WHAT IS BEING ASKED:
Find the line in the entries below that contains "bk_Last : Time;". Repeat it exactly, and every line after it through the line that contains "if IsZero (bk_Last".

RECORDED DATA:
(** ** The books

    Which accounting windows are used, when the loop last accrued, and what it has
    accrued into which period. *)

Record books := mkBooks {
  bk_Name : string;
  bk_Last : Time;
  bk_period : Time * Time;
  bk_hourly : gmap Z float64;
  bk_apps : gmap string float64
}.

Definition booksOf {W} (r : Reconciler W) : books :=
  mkBooks (r_Period r) (r_Last r) (Period (r_Ledger r)) (l_hourly (r_Ledger r)) (l_apps (r_Ledger r)).

(** The books after a roll: no change, or an empty ledger for the period of [now]. *)
Definition rolledBooks (now : Time) (b b' : books) : Prop :=
  (b' = b /\ (bk_Name b = "" \/ now < (bk_period b).2)) \/
  (exists p, PeriodFor now (bk_Name b) = Ok p /\ (bk_period b).2 <= now /\ b' = mkBooks (bk_Name b) (bk_Last b) p ∅ ∅).

(** The interval a tick at [now] bills. *)
Definition billedFrom (b : books) (now : Time) : Duration :=
  if IsZero (bk_Last b) then 0 else Z.max 0 (Sub now (Z.max (bk_Last b) (bk_period b).1)).

Lemma billable_books {W} (r : Reconciler W) now : billableInterval r now = billedFrom (booksOf r) now.
Proof.
  unfold billableInterval, billedFrom, booksOf, Before, After. cbn.
  destruct (IsZero _); [done|].
  set (start := l_periodStart (r_Ledger r)).
  assert ((if r_Last r <? start then start else r_Last r) = Z.max (r_Last r) start) as ->
    by (destruct (Z.ltb_spec (r_Last r) start); lia).
  unfold Sub. change minDuration with (- 2 ^ 63). change maxDuration with (2 ^ 63 - 1).
  destruct (Z.ltb_spec (Z.max (r_Last r) start) now); cbn [negb]; lia.
Qed.

Section tick.
Context {W : Type} `{GoRange, Cluster W}.

Lemma Roll_books now (r : Reconciler W) w :
  match Roll now (r, w) with
  | (Ok rolled, (r', w')) => w' = w /\ rolledBooks now (booksOf r) (booksOf r') /\
      r_Interval r' = r_Interval r /\ (rolled = false -> r' = r) /\
      (rolled = true -> (bk_period (booksOf r)).2 <= now)
  | (Err _, s') => s' = (r, w)
  end.
Proof.
  unfold Roll, self, gets, mbind, eff_bind. cbn [fst snd].
  destruct (decide (r_Period r = "")) as [E|E]; [split_and!; try done; left; tauto|].
  unfold Before. cbn [Period snd]. destruct (Z.ltb_spec now (l_periodEnd (r_Ledger r))).
  { split_and!; try done. left. cbn. tauto. }
  destruct (PeriodFor now (r_Period r)) as [[start end_]|p] eqn:Ep; [|done].
  unfold NewLedger. destruct (negb (After end_ start)) eqn:Ea; [done|]. cbn.
  split_and!; try done. right. by exists (start, end_).
Qed.

(** What a successful tick did to the books [b] it found after rolling. *)
Definition tickDone (now : Time) (b : books) (rep : Report) (r' : Reconciler W) : Prop :=
  exists l, Period l = bk_period b /\ l_hourly l = bk_hourly b /\ l_apps l = bk_apps b /\
    rp_At rep = now /\ rp_Billed rep = billedFrom b now /\ r_Last r' = now /\ r_Period r' = bk_Name b /\
    r_Ledger r' = (if 0 <? billedFrom b now
                   then fold_left (accrueWorkload now (billedFrom b now)) (rp_Workloads rep) l else l) /\
    rp_Accrual rep = Accrued (r_Ledger r').
Definition exTwoKeys : Keyring :=
  mkKeyring [exEntry "a"] [exEntry "b"]
    [mkScope "app-apps-web" "app/apps/web/" 0 "" (mkKeyring [exEntry "c"] [exEntry "d"; exEntry "h"] [])].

RESULT OF THE TASK:
  bk_Last : Time;
  bk_period : Time * Time;
  bk_hourly : gmap Z float64;
  bk_apps : gmap string float64
}.

Definition booksOf {W} (r : Reconciler W) : books :=
  mkBooks (r_Period r) (r_Last r) (Period (r_Ledger r)) (l_hourly (r_Ledger r)) (l_apps (r_Ledger r)).

(** The books after a roll: no change, or an empty ledger for the period of [now]. *)
Definition rolledBooks (now : Time) (b b' : books) : Prop :=
  (b' = b /\ (bk_Name b = "" \/ now < (bk_period b).2)) \/
  (exists p, PeriodFor now (bk_Name b) = Ok p /\ (bk_period b).2 <= now /\ b' = mkBooks (bk_Name b) (bk_Last b) p ∅ ∅).

(** The interval a tick at [now] bills. *)
Definition billedFrom (b : books) (now : Time) : Duration :=
  if IsZero (bk_Last b) then 0 else Z.max 0 (Sub now (Z.max (bk_Last b) (bk_period b).1)).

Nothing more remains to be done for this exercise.